Everyone seems to have a specific (and narrow) opinion about the “right” ripeness of a banana. Mine need to be heavily tinged with green. I have no taste for a yellow banana. By the time all the green is gone, they are far too sweet for me, and the flavor changes to something I don’t enjoy at all.
Sadly, the green ones seem to cross that line much too quickly. My husband still enjoys them for a day or so longer, but more often than not we’re left with….. dead bananas.
Growing up, bananas past their prime meant banana bread. Out of boredom, I’ve had to branch out: banana cake, banana split cake, banana cream pie. They’re all pretty good, but this time around I faced a new challenge. The bananas ripened while we were in the middle of a month-long diet that eliminates grains, sugar, dairy, and whole bunch of other things. What to do with the bananas?
I like to bake and gift goodies, so that was one option I considered. Baking and freezing works, except that we’re really planning on carrying forward a diet greatly reduced in sweets and easy carbs so banana bread for later didn’t seem to be the best idea. I’ve tried freezing bananas to use later, but I didn’t like that result. They got gooey and not at all appealing.
With a busy day going on, I happened to glance over and see the bin I have in the kitchen for vegetable scraps. We share the scraps with the wild critters, and that gave me a new idea. I thought the deer might enjoy some bananas. I cut them in inch-long chunks and mixed them in with the other peelings and trimmings from cooking, and off they went over the back fence where the deer like to graze.
On a normal day, the deer would be pulled in immediately by their keen noses and their insatiable appetites. They often arrive to inspect my offerings before I even get back inside the house. Not so this time. There wasn’t a deer at the pile, nor any approaching from the edges of our woods. I figured I’d just wait a bit – surely they’d come.

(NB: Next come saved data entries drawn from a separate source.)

Lemma fetch_loop_bounded more req current origin w r w' :
  0 < rq_MaxBytes req → fetch_loop more req current origin w = (Ok r, w') → response_bounded req r.
Proof.
  intros Hmax. revert current w. induction more as [|more IH]; intros current w; cbn [fetch_loop]; [done|].
  intros (a & w1 & _ & (response & w2 & _ & Hrun)%net_bind_ok)%net_bind_ok. destruct (isRedirect _).
  - destruct (streq _ _); [done|]. apply net_bind_ok in Hrun as (next & w3 & _ & Hrun). by eapply IH.
  - by apply fetch_response_bounded in Hrun as [? _].
Qed.

Lemma Fetch_response_bounded req w r w' : Fetch req w = (Ok r, w') → response_bounded req r.
Proof.
  unfold Fetch. intros (a & w1 & _ & Hrun)%net_bind_ok. destruct (rq_MaxBytes req <=? 0) eqn:Em; [done|].
  apply Z.leb_gt in Em. destruct (256 <? _); [done|]. destruct (negb _); [done|].
  apply net_bind_ok in Hrun as (u & w2 & _ & Hrun). apply net_bind_ok in Hrun as (current & w3 & _ & Hrun).
  by eapply fetch_loop_bounded.
Qed.

(** What comes back is bounded: a body within the requested limit, complete
    and from a 2xx status, or none with a 304, and a usage header of at most
    1024 bytes. *)
Theorem Fetch_bounded req w r w' : Fetch req w = (Ok r, w') → response_bounded req r.
Proof. apply Fetch_response_bounded. Qed.
End requests.

(** ** An exchange with a redirect to another host *)
Definition example_first : URL := https_url "one.example" "/list".
Definition example_second : URL := https_url "two.example" "/list".
Definition example_urls : GoNet := table_net [("https://one.example/list", example_first); ("https://two.example/list", example_second)] [] [].
Definition no_header (name : string) : string := "".
Definition example_transport : GoHttp := {|
  transport_factory := Some (λ _, Ok true);
  capture_errors := false;
  http_do sent q :=
    match sent with
    | [] => Some (mkHttpResponse 302 (λ name, if streq name "Location" then "https://two.example/list" else "") [] false)
    | _ => Some (mkHttpResponse 200 no_header [Chunk (bytes_of "a,b")] false)
    end;
  ctx_done n := false;
  request_ok u := true;
  url_resolve base next := next;
  lower_text s := s;
  is_print r := match r with [c] => (32 <=? code c) && (code c <? 127) | _ => true end
|}.
Definition example_request : Request := mkRequest "https://one.example/list" "direct" "tag" "" 100 false "agent" false.

Section exchange.
#[local] Existing Instance example_urls.
#[local] Existing Instance example_transport.

Lemma excerpt_safe_witness :
  let text := printableResponseBody (bytes_of "denied" ++ [byte 0; byte 255; byte 10]) false in
  len text ≤ maxErrorResponseBytes ∧ utf8_scan None text = true ∧ ∀ c, c ∈ text → plain_byte c.
Proof.
  apply excerpt_safe. intros c Hc. cbn. apply andb_false_iff. left. by apply Z.leb_gt.
Defined.

Lemma Fetch_bounded_witness :
  response_bounded example_request (mkResponse 200 (bytes_of "a,b") "" "" "" "").
Proof. apply (Fetch_bounded example_request (mkNet [] 0) _ (Fetch example_request (mkNet [] 0)).2). by vm_compute. Defined.

(** The validator and the agent stop at the first host. *)
Lemma redirected_requests :
  nt_sent (Fetch example_request (mkNet [] 0)).2 =
    [mkHttpRequest example_first "direct" "agent" "tag" ""; mkHttpRequest example_second "direct" "clash-pulse" "" ""].
Proof. by vm_compute. Qed.
End exchange.
Record Plan := mkPlan {
  pl_stageID : string;                          (** "" when nothing was staged *)
  pl_directory : list string;
  pl_transactionDir : option (list string);     (** "" is [None] *)
  pl_maxBytes : Z;
  pl_paths : gmap string (list string);
  pl_resources : gmap string resourceState;
  pl_base : stateDocument;
  pl_changed : bool;
  pl_validated : bool;
  pl_committed : bool;
  pl_commitID : string;
  pl_rolledBack : bool;
  pl_finalized : bool;
  pl_closed : bool
}.

Record preparedResource := mkPrepared {
  pp_resource : Resource;
  pp_state : resourceState;
  pp_body : option (list ascii);
  pp_sourcePath : list string
}.

Section plan.
Context `{GoOs} `{GoHash} `{RuleParsers} `{GoNet} `{JsonCodec stateDocument} `{JsonCodec transactionJournal}.

(** ** Staging *)
Definition readLocal `{LocalFiles} (path : string) (maxBytes : Z) : IO (list ascii) :=
  info ← at_tick (λ t, local_lstat t path);
  match info with
  | Err _ => throw (EFs "read local resource")
  | Ok (EFile body) =>
      refuse ((len body <=? 0) || (maxBytes <? len body)) "local resource exceeds size limit or is empty" ≫= λ _,
      read ← at_tick (λ t, local_content t path);
      match read with
      | Err _ => throw (EFs "open local resource")
      | Ok content =>
          let data := take (Z.to_nat (maxBytes + 1)) content in
          refuse (maxBytes <? len data) "local resource exceeds size limit" ≫= λ _,
          mret data
      end
  | Ok _ => throw (EFs "local resource source must be a regular non-symlink file")
  end.

Definition stageSnapshot (r : Registry) (resources : list Resource) : IO (Z * stateDocument) :=
  lift (registry_validateSnapshot resources) ≫= λ _,
  base ← current_manifest r;
  refuse (negb (sd_Version base =? 2)) "resources: legacy manifest requires migration" ≫= λ _,
  ensureRoot ≫= λ _,
  mret (rg_maxBytes r, base).

(** The committed entry of a resource; a missing key is Go's zero value. *)
Definition zero_state : resourceState := mkResourceState "" "" "" "" "" "" "" 0 0.
Definition entry_of (base : stateDocument) (r : Resource) : resourceState := default zero_state (resources_of base !! r_ID r).
Definition source_hash (r : Resource) : string := digest (bytes_of (r_URL r)).

Definition prepareCommittedResource (r : Resource) (s : resourceState) (hasPrevious : bool) (maxBytes : Z)
    : IO (result refresh_error preparedResource) :=
  if negb hasPrevious || streq (rst_SHA256 s) "" || negb (streq (rst_SourceHash s) (source_hash r)) || negb (resourceStateMatches r s)
  then mret (Err (plain_error "no committed source-compatible version")) else
  let path := home ++ [filename r] in
  data ← attempt (readManaged path maxBytes);
  mret match data with
       | Ok body =>
           fail_if negb (streq (digest body) (rst_SHA256 s)) with plain_error "committed version is missing or changed";
           fail_if negb (is_ok (ValidateResource r body)) with plain_error "committed version is invalid";
           fail_if pin_mismatch r (rst_SHA256 s) with ErrPinMismatch;
           Ok (mkPrepared r s None path)
       | Err _ => Err (plain_error "committed version is missing or changed")
       end.

Definition refresh_of_fetch (e : fetch_error) : refresh_error :=
  mkRefreshError (match e with FetchStatus s | FetchTooLargeStatus s => Some s | _ => None end) false "download".

(** The validators of the committed entry, if its file is still what they are of. *)
Definition cache_usable (r : Resource) (old : resourceState) (hasPrevious : bool) (maxBytes : Z) : IO bool :=
  if hasPrevious && streq (rst_SourceHash old) (source_hash r) && negb (streq (rst_SHA256 old) "") && resourceStateMatches r old then
    cached ← attempt (readManaged (home ++ [filename r]) maxBytes);
    mret match cached with
         | Ok body => streq (digest body) (rst_SHA256 old) && is_ok (ValidateResource r body) && negb (pin_mismatch r (rst_SHA256 old))
         | Err _ => false
         end
  else mret false.

(** Bytes with their validators, and the response's code and text for diagnostics. *)
Record Staged := mkStaged {
  sg_body : list ascii;
  sg_etag : string;
  sg_lastModified : string;
  sg_code : Z;
  sg_response : string
}.

(** What a 304 stands for: the committed bytes, if they are still there. *)
Definition staged_unmodified (r : Resource) (old : resourceState) (etag lastModified : string) (hasPrevious : bool)
    (maxBytes : Z) (response : Response) : IO (result refresh_error Staged) :=
  let missing := plain_error "conditional response has no verified cached resource" in
  if negb hasPrevious || negb (streq (rst_SourceHash old) (source_hash r)) || streq (rst_SHA256 old) "" then mret (Err missing) else
  cached ← attempt (readManaged (home ++ [filename r]) maxBytes);
  mret match cached with
       | Ok body =>
           fail_if negb (streq (digest body) (rst_SHA256 old)) with missing;
           fail_if pin_mismatch r (rst_SHA256 old) with ErrPinMismatch;
           Ok (mkStaged body (if streq (rs_ETag response) "" then etag else rs_ETag response)
                 (if streq (rs_LastModified response) "" then lastModified else rs_LastModified response)
                 (rs_StatusCode response) (rs_DiagnosticBody response))
       | Err _ => Err missing
       end.

Section staging.
Context {N : Type} `{LocalFiles} `{Downloader N}.

(** A refresh in progress: the registry it records failures in, and the network. *)
Record Staging := mkStaging { st_registry : Registry; st_net : N }.

Definition check_context : Op plan_error Staging unit := λ s,
  let '(cancelled, n) := dl_cancelled (st_net s) in
  mret (if cancelled then Err PlanCancelled else Ok tt, mkStaging (st_registry s) n).
Definition fetch (req : Request) : Op plan_error Staging (result fetch_error Response) := λ s,
  let '(response, n) := dl_fetch req (st_net s) in mret (Ok response, mkStaging (st_registry s) n).

Definition stagedBody (r : Resource) (route : string) (maxBytes : Z) (base : stateDocument) (hasPrevious : bool)
    : Op plan_error Staging (result refresh_error Staged) :=
  if negb (isRemote (r_URL r)) then
    data ← io (attempt (readLocal (r_URL r) maxBytes));
    mret match data with Ok body => Ok (mkStaged body "" "" 0 "") | Err _ => Err (plain_error "read local resource") end
  else
    let old := entry_of base r in
    io (cache_usable r old hasPrevious maxBytes) ≫= λ usable : bool,
    let etag := if usable then rst_ETag old else "" in
    let lastModified := if usable then rst_LastModified old else "" in
    response ← fetch (mkRequest (r_URL r) route etag lastModified maxBytes false "" false);
    match response with
    | Err e => mret (Err (refresh_of_fetch e))
    | Ok response =>
        if rs_StatusCode response =? 304
        then io (staged_unmodified r old etag lastModified hasPrevious maxBytes response)
        else mret (Ok (mkStaged (rs_Body response) (rs_ETag response) (rs_LastModified response)
               (rs_StatusCode response) (rs_DiagnosticBody response)))
    end.
Lemma outcomes_ret {A : Type} (a : A) s (Q : result plan_error A → S → Prop) : Q (Ok a) s → outcomes (mret a) s Q.
Proof. intros HQ w r s' w' [= <- <- <-]. exact HQ. Qed.
Lemma outcomes_raise {A : Type} e s (Q : result plan_error A → S → Prop) : Q (Err e) s → outcomes (raise e) s Q.
Proof. intros HQ w r s' w' [= <- <- <-]. exact HQ. Qed.
Lemma outcomes_bind {A B : Type} (m : Op plan_error S A) (k : A → Op plan_error S B) s Q :
  outcomes m s (λ r s1, match r with Ok a => outcomes (k a) s1 Q | Err e => Q (Err e) s1 end) → outcomes (m ≫= k) s Q.
Proof.
  intros Hm w r s' w'. unfold mbind, op_bind, mbind, io_bind. specialize (Hm w).
  destruct (m s w) as [[[r1 s1]|e|] w1]; [|done|done]. specialize (Hm _ _ _ eq_refl).
  destruct r1 as [a|e]; [apply Hm|]. intros [= <- <- <-]. exact Hm.
Qed.
Lemma outcomes_io {A : Type} (m : IO A) s Q :
  (∀ a, Q (Ok a) s) → (∀ e, Q (Err (PlanFs e)) s) → outcomes (io m) s Q.
Proof.
  intros Ha He w r s' w'. unfold io, io_as, mbind, io_bind, attempt. destruct (m w) as [[a|e|] w1]; cbn; intros [= <- <- <-]; auto.
Qed.
Lemma outcomes_try {A : Type} (m : IO A) s Q : (∀ r, Q (Ok r) s) → outcomes (io (attempt m)) s Q.
Proof.
  intros Hr w r s' w'. unfold io, io_as, mbind, io_bind, attempt. destruct (m w) as [[a|e|] w1]; cbn; intros [= <- <- <-]; auto.
Qed.
Lemma outcomes_demand b msg s Q :
  (b = false → Q (Ok tt) s) → (b = true → Q (Err (PlanError msg)) s) → outcomes (demand b msg) s Q.
Proof. unfold demand. destruct b; intros Hf Ht; [by apply outcomes_raise, Ht|by apply outcomes_ret, Hf]. Qed.
Lemma outcomes_get s (Q : result plan_error S → S → Prop) : Q (Ok s) s → outcomes get_state s Q.
Proof. intros HQ w r s' w' [= <- <- <-]. exact HQ. Qed.
Lemma outcomes_put s s1 (Q : result plan_error unit → S → Prop) : Q (Ok tt) s1 → outcomes (put_state s1) s Q.
Proof. intros HQ w r s' w' [= <- <- <-]. exact HQ. Qed.

(** A demand that is not met is all that happens. *)
Lemma demand_refused {A : Type} msg (k : unit → Op plan_error S A) s w :
  (demand true msg ≫= k) s w = (Done (Err (PlanError msg), s), w).
Proof. done. Qed.
Lemma demand_met {A : Type} msg (k : unit → Op plan_error S A) s w : (demand false msg ≫= k) s w = k tt s w.
Proof. done. Qed.
End outcomes.

(** ** The machine *)
Inductive phase := Pending (validated : bool) | Committed | Finalized | RolledBack | Discarded | Aborted.

Definition phase_of (p : Plan) : phase :=
  if pl_committed p then
    if pl_finalized p then Finalized
    else if pl_rolledBack p then (if pl_closed p then Discarded else RolledBack)
    else Committed
  else if pl_closed p then Aborted else Pending (pl_validated p).

(** What the flags never show. *)
Record coherent (p : Plan) : Prop := {
  co_finalized : pl_finalized p = true → pl_committed p = true ∧ pl_rolledBack p = false ∧ pl_closed p = true;
  co_rolledBack : pl_rolledBack p = true → pl_committed p = true;
  co_closed : pl_closed p = true → pl_committed p = true → pl_finalized p = true ∨ pl_rolledBack p = true;
  co_validated : pl_committed p = true → pl_validated p = true
}.

Inductive plan_call :=
| CallValidate (validator : option CandidateValidator)
| CallCommit
| CallFinalize
| CallRollback
| CallAbort.

(** Where a call leads when it succeeds; [None] when it cannot succeed. *)
Definition life (f : phase) (c : plan_call) : option phase :=
  match c, f with
  | CallValidate (Some _), Pending _ => Some (Pending true)
  | CallCommit, Pending true => Some Committed
  | CallFinalize, (Committed | Finalized) => Some Finalized
  | CallRollback, Committed => Some RolledBack
  | CallAbort, (Pending _ | Aborted) => Some Aborted
  | CallAbort, (RolledBack | Discarded) => Some Discarded
  | CallAbort, Finalized => Some Finalized
  | _, _ => None
  end.

(** A failed validation takes an earlier one back; other failures change nothing. *)
Definition life_step (f : phase) (c : plan_call) (ok : bool) (f' : phase) : Prop :=
  if ok then life f c = Some f'
  else match c, f with
       | CallValidate (Some _), Pending _ => f' = Pending false
       | _, _ => f' = f
       end.

Section life.
Context `{GoOs} `{GoHash} `{RuleParsers} `{GoNet} `{JsonCodec stateDocument} `{JsonCodec transactionJournal}.

Definition call (c : plan_call) : Op plan_error Session unit :=
  match c with
  | CallValidate v => ValidatePlan v
  | CallCommit => Commit ≫= λ _, mret tt
  | CallFinalize => Finalize
  | CallRollback => Rollback
  | CallAbort => AbortPlan
  end.

(** What no call changes. *)
Definition same_generation (p p' : Plan) : Prop :=
  pl_stageID p' = pl_stageID p ∧ pl_directory p' = pl_directory p ∧ pl_maxBytes p' = pl_maxBytes p ∧
  pl_resources p' = pl_resources p ∧ pl_base p' = pl_base p ∧ pl_changed p' = pl_changed p.

Definition call_ok (p : Plan) (c : plan_call) (r : result plan_error unit) (s' : Session) : Prop :=
  ∃ p', ss_plan s' = Some p' ∧ coherent p' ∧ same_generation p p' ∧ life_step (phase_of p) c (is_ok r) (phase_of p').

Lemma call_ok_same p c e registry : coherent p →
  match c, phase_of p with CallValidate (Some _), Pending _ => False | _, _ => True end →
  call_ok p c (Err e) (mkSession registry (Some p)).
Proof.
  intros Hc Hm. exists p. split_and!; [done|done|done|]. cbn. by destruct c as [[v|]| | | |], (phase_of p).
Qed.

Lemma outcomes_the_plan {A : Type} (k : Plan → Op plan_error Session A) registry p Q :
  outcomes (k p) (mkSession registry (Some p)) Q → outcomes (the_plan ≫= k) (mkSession registry (Some p)) Q.
Proof. intros Hk. apply outcomes_bind, outcomes_bind, outcomes_get. cbn. by apply outcomes_ret. Qed.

Not long after, I noticed a flurry among the bananas. An entire cadre of squirrels had shown up, and they were having a party! There must have been 8 or 10 of them, various kinds and colors. The bananas were a big hit.

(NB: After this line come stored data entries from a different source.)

(** ** Control *)
Lemma triple_weaken {A : Type} (P P' : Assert) (m : IO A) (Q Q' : A → Assert) (X X' : Assert) :
  triple P' m Q' X' → (∀ fs, P fs → P' fs) → (∀ a fs, Q' a fs → Q a fs) → (∀ fs, X' fs → X fs) → triple P m Q X.
Proof.
  intros Hm HP HQ HX w Hw. specialize (Hm w (HP _ Hw)). destruct (m w) as [[a|e|] w']; [auto| |];
    destruct Hm; auto.
Qed.
Lemma triple_pre {A : Type} (P P' : Assert) (m : IO A) (Q : A → Assert) (X : Assert) : triple P' m Q X → (∀ fs, P fs → P' fs) → triple P m Q X.
Proof. intros Hm HP. eapply triple_weaken; [exact Hm|exact HP|auto|auto]. Qed.
Lemma triple_post {A : Type} (P : Assert) (m : IO A) (Q Q' : A → Assert) (X : Assert) :
  triple P m Q' X → (∀ a fs, Q' a fs → Q a fs) → triple P m Q X.
Proof. intros Hm HQ. eapply triple_weaken; [exact Hm|auto|exact HQ|auto]. Qed.
Lemma triple_pure {A : Type} (F : Prop) (P : Assert) (m : IO A) (Q : A → Assert) (X : Assert) : (F → triple P m Q X) → triple (λ fs, F ∧ P fs) m Q X.
Proof. intros Hm w [HF HP]. by apply Hm. Qed.
Lemma triple_exists {A B : Type} (P : B → Assert) (m : IO A) (Q : A → Assert) (X : Assert) : (∀ b, triple (P b) m Q X) → triple (λ fs, ∃ b, P b fs) m Q X.
Proof. intros Hm w [b HP]. by apply (Hm b). Qed.

Lemma triple_or {A : Type} (P P' : Assert) (m : IO A) (Q : A → Assert) (X : Assert) :
  triple P m Q X → triple P' m Q X → triple (λ fs, P fs ∨ P' fs) m Q X.
Proof. intros Hm Hm' w [HP|HP]; [by apply Hm|by apply Hm']. Qed.

Lemma triple_ret {A : Type} (a : A) (P : Assert) (Q : A → Assert) (X : Assert) : (∀ fs, P fs → Q a fs) → triple P (mret a) Q X.
Proof. intros HP w Hw. by apply HP. Qed.

Lemma triple_throw {A : Type} (e : fs_error) (P : Assert) (Q : A → Assert) (X : Assert) : (∀ fs, P fs → X fs ∧ blame) → triple P (throw e) Q X.
Proof. intros HP w Hw. by apply HP. Qed.

Lemma triple_bind {A B : Type} (m : IO A) (k : A → IO B) (P : Assert) (Q : A → Assert) (R : B → Assert) (X : Assert) :
  triple P m Q X → (∀ a, triple (Q a) (k a) R X) → triple P (m ≫= k) R X.
Proof.
  intros Hm Hk w Hw. specialize (Hm w Hw). unfold mbind, io_bind.
  destruct (m w) as [[a|e|] w']; [|done|done]. exact (Hk a w' Hm).
Qed.

Lemma triple_bind_ret {A B : Type} (a : A) (k : A → IO B) (P : Assert) (R : B → Assert) (X : Assert) :
  triple P (k a) R X → triple P (mret a ≫= k) R X.
Proof. done. Qed.

Lemma triple_refuse (b : bool) (msg : string) (P : Assert) (Q : unit → Assert) (X : Assert) :
  (∀ fs, P fs → b = false → Q tt fs) → (b = true → ∀ fs, P fs → X fs ∧ blame) → triple P (refuse b msg) Q X.
Proof. unfold refuse. destruct b; intros HQ HX; [by apply triple_throw, HX|apply triple_ret; auto]. Qed.

Lemma triple_lift {A : Type} (r : result string A) (P : Assert) (Q : A → Assert) (X : Assert) :
  (∀ a fs, r = Ok a → P fs → Q a fs) → (∀ e, r = Err e → ∀ fs, P fs → X fs ∧ blame) → triple P (lift r) Q X.
Proof. destruct r as [a|e]; intros HQ HX; [apply triple_ret; auto|apply triple_throw; by apply (HX e)]. Qed.

Lemma triple_attempt {A : Type} (m : IO A) (P : Assert) (Q : A → Assert) (X : Assert) :
  triple P m Q X → triple P (attempt m) (λ r fs, match r with Ok a => Q a fs | Err _ => X fs ∧ blame end) X.
Proof. intros Hm w Hw. specialize (Hm w Hw). unfold attempt. destruct (m w) as [[a|e|] w']; done. Qed.

(** Knowing besides which errors there can be. *)
Lemma triple_attempt_error {A : Type} (E : fs_error → Prop) (m : IO A) (P : Assert) (Q : A → Assert) (X : Assert) :
  triple P m Q X → (∀ w e w', P (w_fs w) → m w = (Failed e, w') → E e) →
  triple P (attempt m) (λ r fs, match r with Ok a => Q a fs | Err e => E e ∧ X fs ∧ blame end) X.
Proof.
  intros Hm HE w Hw. specialize (Hm w Hw). unfold attempt. specialize (HE w).
  destruct (m w) as [[a|e|] w']; cbn; [done| |done]. split; [by eapply HE|done].
Qed.

(** An operation whose error is dropped. *)
Lemma triple_ignore {A B : Type} (m : IO A) (k : result fs_error A → IO B) (P X : Assert) (R : B → Assert) :
  triple P m (λ _, P) P → (∀ fs, P fs → X fs) → (∀ r, triple P (k r) R X) → triple P (attempt m ≫= k) R X.
Proof.
  intros Hm HX Hk. eapply (triple_bind _ _ _ (λ _, P)); [|done].
  eapply triple_weaken; [apply triple_attempt, Hm|done| |done]. intros [a|e] fs; [done|by intros [? _]].
Qed.

Lemma triple_wrap {A : Type} (msg : string) (m : IO A) (P : Assert) (Q : A → Assert) (X : Assert) : triple P m Q X → triple P (wrap msg m) Q X.
Proof. intros Hm w Hw. specialize (Hm w Hw). unfold wrap. destruct (m w) as [[a|e|] w']; done. Qed.

(** A cleanup that keeps what the body established; its own outcome is dropped. *)
Definition preserves (Y : Assert) (cleanup : IO unit) : Prop :=
  ∀ w, Y (w_fs w) → Y (w_fs (cleanup w).2) ∧ ((cleanup w).1 = Crashed → blame).

Lemma triple_deferred {A : Type} (cleanup : IO unit) (m : IO A) (P : Assert) (Q : A → Assert) (X : Assert) :
  triple P m Q X → (∀ a, preserves (Q a) cleanup) → preserves X cleanup → (∀ a fs, Q a fs → X fs) →
  triple P (deferred cleanup m) Q X.
Proof.
  intros Hm Hc Hx HQX w Hw. specialize (Hm w Hw). unfold deferred.
  destruct (m w) as [[a|e|] w'].
  - destruct (Hc a w' Hm) as [Hc1 Hc2]. destruct (cleanup w') as [[u|e|] w'']; [done|done|].
    split; [by apply (HQX a)|by apply Hc2].
  - destruct Hm as [Hm Hb]. destruct (Hx w' Hm) as [Hx1 Hx2]. by destruct (cleanup w') as [[u|e'|] w''].
  - done.
Qed.

Lemma triple_on_failure {A : Type} (cleanup : IO unit) (m : IO A) (P : Assert) (Q : A → Assert) (X Y : Assert) :
  triple P m Q X → triple X cleanup (λ _, X) X → (∀ fs, X fs → Y fs) → triple P (on_failure cleanup m) Q Y.
Proof.
  intros Hm Hc HXY. unfold on_failure. eapply triple_bind.
  { eapply triple_weaken; [apply triple_attempt, Hm|done| |done]. intros r fs Hr. exact Hr. }
  intros [a|e]; [by apply triple_ret|].
  apply (triple_pre _ (λ fs, blame ∧ X fs)); [|by intros fs [? ?]]. apply triple_pure. intros Hb.
  eapply triple_weaken; [apply triple_ignore with (P := X) (X := X)|done| |exact HXY]; [done|done| |].
  - intros r. apply triple_throw. auto.
  - done.
Qed.

Lemma triple_for_each {A S : Type} (body : S → A → IO S) (I : list A → S → Assert) (X : Assert) (l : list A) (s : S) :
  (∀ don x rest s, l = don ++ x :: rest → triple (I don s) (body s x) (λ s', I (don ++ [x]) s') X) →
  triple (I [] s) (for_each body s l) (λ s', I l s') X.
Proof.
  intros Hbody. assert (∀ rest don s, l = don ++ rest → triple (I don s) (for_each body s rest) (λ s', I l s') X) as Hgen.
  { induction rest as [|x rest IH]; intros don s' Hl; cbn [for_each].
    - apply triple_ret. intros fs. by rewrite Hl, app_nil_r.
    - eapply triple_bind; [by apply (Hbody don x rest)|]. intros s''. apply IH. by rewrite Hl, <- app_assoc. }
  by apply Hgen.
Qed.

Still later, when that frenzy had died down, the fuzzy four-legged who lives here was barking to go out. He doesn’t get yard privileges when the wild things are enjoying their meals. Even though there’s a fence and he can’t really do anything to them, far be it from me to cause annoyance and indigestion among the woodland creatures.
A quick look said the coast was clear, so I let the dog out — where he promptly ran to the fence and went berserk like I’ve never seen him do. He was barking. He was lunging at the fence. He was even hopping up and down. What the heck??
I had to stare into the snow and past the usual forest debris, and finally I saw it. A big, fat possum had found the scraps that the squirrels missed. We’ve lived in this house for sixteen years, and I’ve never seen a possum here. Much less, in the middle of the day. I’m pretty sure the dog had never seen one, either.
So, I called him back inside, and bless his heart, he came even though I’m sure he thought the possum was a lot more interesting than I am. Once inside, I gave him treats and a good pet-down and we had a little talk about how possums like to eat those nasty ticks that get on him. It could be wishful thinking, but he seemed to understand. I’d take a whole family of possums in our woods if it would get rid of the ticks.
In the meanwhile I still wonder if deer like bananas.